▶ **Supplied records**

________________________________________

(* ===== verification/Prelude.v ===== *)
(** * Storage Manager: a verification of the C sources

    The program is a storage manager for Linux: a daemon with a worker table
    and an IPC server, a set of managers that drive mdadm, LVM, mkfs, mount,
    swap, ACL and LUKS commands through the shell, a monitor and a backup
    engine that keep SQLite databases, a command line client, and a kernel
    module that counts I/O per device.  This library translates those parts
    into executable Rocq definitions and proves what makes them correct.

    ** How the code is modelled

    A C function is a function in the monad [M W A] of this file: a state
    transformer over the outside world [W] that may run into undefined
    behaviour ([None]: a write past a buffer, a read outside an array or of
    memory that was never set).  The operating system is not part of the
    repository; it appears as type classes over [W], one per family of calls
    ([Sys]: [Shell], [Files], [Clock], [Procs]; [Ipc]: [Net]; [Backup]: [Db];
    [Checksum]: [Sha256]; [Fs]: [Mounts]; [Security]: [Secure]; [Perf]:
    [Bench]; [Monitor]: [HistDb]; [DaemonMain]: [Session]), with the documented
    behaviour a theorem relies on in a second class ([FilesLaws], [ProcsLaws],
    [NetLaws], [DbLaws], [ShellTrace], [BenchLaws], [AuditLaws], [StartLaws],
    [FinishLaws], ...).
    [ShellTrace] is a log of the commands given to the shell, which states
    what a manager ran.  [SimOS], [SimNet] and the instances at the end of the
    property files are concrete systems that satisfy the laws; every theorem
    with hypotheses is applied to one of them by its witness.

    Integers are [Z] with the wrap-around of their type written out ([u32],
    [u64], [i32]); strings are [string]s, cut where the code cuts them;
    [printf] and [scanf] interpret the format strings of the sources
    ([CFormat]); [float] and [double] are IEEE 754 numbers that are computed,
    converted, printed and read the way the C library does ([CFloat]).  A
    function whose purpose is a text gives that text; log and progress messages
    of the other functions are left out, except that a message which prints a
    buffer that no command has written is undefined behaviour.  That happens
    when [popen] cannot start the shell; [ShellStarts] is the class of systems
    where it can.  A pointer argument that the code compares with NULL first is
    a value here, and the error return for NULL is left out, unless some caller
    passes NULL (labels, mount options, the output of [execute_command]), in
    which case the argument is an [option].

    ** Files

    - [Prelude]: integers, the monad, loops, total-correctness triples, lists.
    - [CString], [CFormat], [CFloat], [CFloatFacts]: the C library: strings,
      [strtok], [fgets], conversions and their round trips, floating point with
      [strtod] and %f, and that its roundings are divisions to nearest even.
    - [Sys]: the system interfaces and the part of src/utils.c the managers
      call ([execute_command] with its 256-byte reads and bounded output,
      privilege and path checks, PID files).  [SimOS]: a concrete system.
    - [Utils]: the rest of src/utils.c: log lines, time stamps, and the two
      conversions of sizes, exact where they can be.
    - [StorageStats]: kernel_module/storage_stats.c.  The device table, its
      operations, and the update split into the steps processors interleave;
      refinement of a map from names to counters, conservation of the counts
      under every interleaving, the race on a new slot, slot exhaustion.
    - [Daemon], [DaemonProps]: src/daemon.c.  Worker table, signal handler,
      reaping, PID file, shutdown; the invariant of every run with the
      definedness of every operation, termination of the [waitpid] loop and the
      status it gives, the PID file with stale files and the fallback path,
      slots that are never reused.
    - [DaemonAsync]: the same operations split into single accesses to the
      worker table, with signal handlers run between any two of them: what is
      safe under every schedule, what is not (two races with SIGCHLD), and that
      without signals the split operations are those of [Daemon].
    - [Ipc], [SimNet], [IpcProps]: src/ipc_server.c and the client end of
      cli/storage_cli.c.  The table of clients and descriptors, the wire
      format as bytes, the select loop, shared page, semaphore, job queue; the
      server's invariant, the round trip of a request through client and
      server, life cycle, accept, shutdown request, order of jobs.
    - [Backup], [BackupProps]: src/backup_engine.c.  Creation, listing,
      verification, restoration, pruning, snapshots, scheduler; pruning keeps
      exactly the newest, creation is recorded with the result of its command,
      create then restore, removal of snapshots as lvcreate and mount ended,
      and the undefined cases.  [Checksum]: the SHA-256 checksum
      of a file, independent of the pieces it is read in.
    - [Raid], [Lvm], [RaidProps], [LvmProps]: src/raid_manager.c and
      src/lvm_manager.c.  Guards and exact commands, the exact condition under
      which the [strcat] buffers overflow and the command is cut, parsing of
      mdadm, pvs, vgs and lvs output (whatever lines it has besides, and however
      its columns are aligned) as round trips, the lost array name, which
      volumes are refused for removal and when the test sees nothing.
    - [Fs], [FsProps]: src/filesystem_ops.c.  Checks and repairs only on
      unmounted devices; sizes, equal to those of the monitor.
    - [Memory], [MemoryProps]: src/memory_manager.c.  The automatic swap on
      every branch, /proc/meminfo read back exactly, the documented ranges of
      the two ratios.
    - [Security], [SecurityProps]: src/security_manager.c.  Passphrases go
      through a temporary file that is removed; the audit log implements a list
      of entries, lost only when the file cannot be appended to; which attribute bits setting and unsetting leave.
    - [Perf], [PerfProps], [BenchProps]: src/performance_tuner.c.  Profiles are
      applied and read back, the scheduler from its brackets; the benchmarks end
      and measure what they should.
    - [Monitor], [MonitorProps]: src/monitor.c.  Samples are the exact
      differences; samples that are not written; the range of the disk usage.
    - [DaemonMain], [DaemonMainProps]: src/daemon_main.c and the process
      set-up of src/daemon.c.  Start-up, main loop and end, over one shared
      world; the invariants of worker table and IPC server hold together in
      every interleaving of turns, signals and outside moves, and only two
      signals end the main loop.  [StartProps]: how every start ends, and that
      one that reaches the loop establishes those invariants.  [FinishProps]:
      after SIGTERM or SIGINT the loop is left and the end of [main], run in
      single accesses with the signals it causes in between, leaves no worker,
      descriptor or PID file behind.
    - [Cli], [CliProps]: cli/storage_cli.c, the dispatch of [main] and what the
      commands print.  No manager acts for a caller that is not root, every one
      returns, with a documented code; what is not a command runs nothing;
      unknown file system names.
    - [Plans]: a table of what each of 33 management operations of the five
      managers checks and runs, its commands as words, how such a plan is
      carried out, and that the operations, and the command lines that ask for
      them, carry out their plans.
    - [Listings]: the output of getfacl, /proc/swaps and /proc/diskstats,
      printed from their entries and read back.

    ** Loops and fuel

    Loops over arrays, lines and lists are structural.  [reap_loop] takes fuel
    and is shown to end whenever the fuel exceeds the number of terminated
    children; [reap_code] and [shutdown_code] take the same fuel.
    [ipc_server_run] takes the number of turns of a loop that only a shutdown
    ends, [memory_monitor_continuous] the number of turns of a loop that nothing
    ends.  [read_loop] and [write_loop] of the benchmarks take fuel and say when
    it ran out; [benchmark_terminates] shows that enough fuel exists for every
    file and that the result does not depend on it.  [update_loop] of the
    checksum gets one turn per byte of the file and one more, which is enough.

    ** Not modelled

    The layout of the report of the kernel module (its numbers are): it is
    printed with %.2f, which [seq_printf] does not have; the log
    and progress messages of functions that do something else, what [syslog] is
    given by the daemon; threads other than as interleaved turns, so that the
    monitoring thread and the IPC thread are not stopped in the middle of one
    (the IPC thread and the main loop share only the flag [running], which each
    turn tests once);
    what the header files declare and no source file defines (random
    benchmarks, saved profiles, backup schedules, audit entries); tests,
    scripts and build files. *)

From stdpp Require Import base list gmap strings pretty.
From Stdlib Require Import ZArith Lia.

________________________________________

▶ **Task prompt**
Starting with the first line of the data above, copy each line exactly until you reach the line with "swap, ACL and"; include that line as well.

▶ **Solution to this task**
(* ===== verification/Prelude.v ===== *)
(** * Storage Manager: a verification of the C sources

    The program is a storage manager for Linux: a daemon with a worker table
    and an IPC server, a set of managers that drive mdadm, LVM, mkfs, mount,
    swap, ACL and LUKS commands through the shell, a monitor and a backup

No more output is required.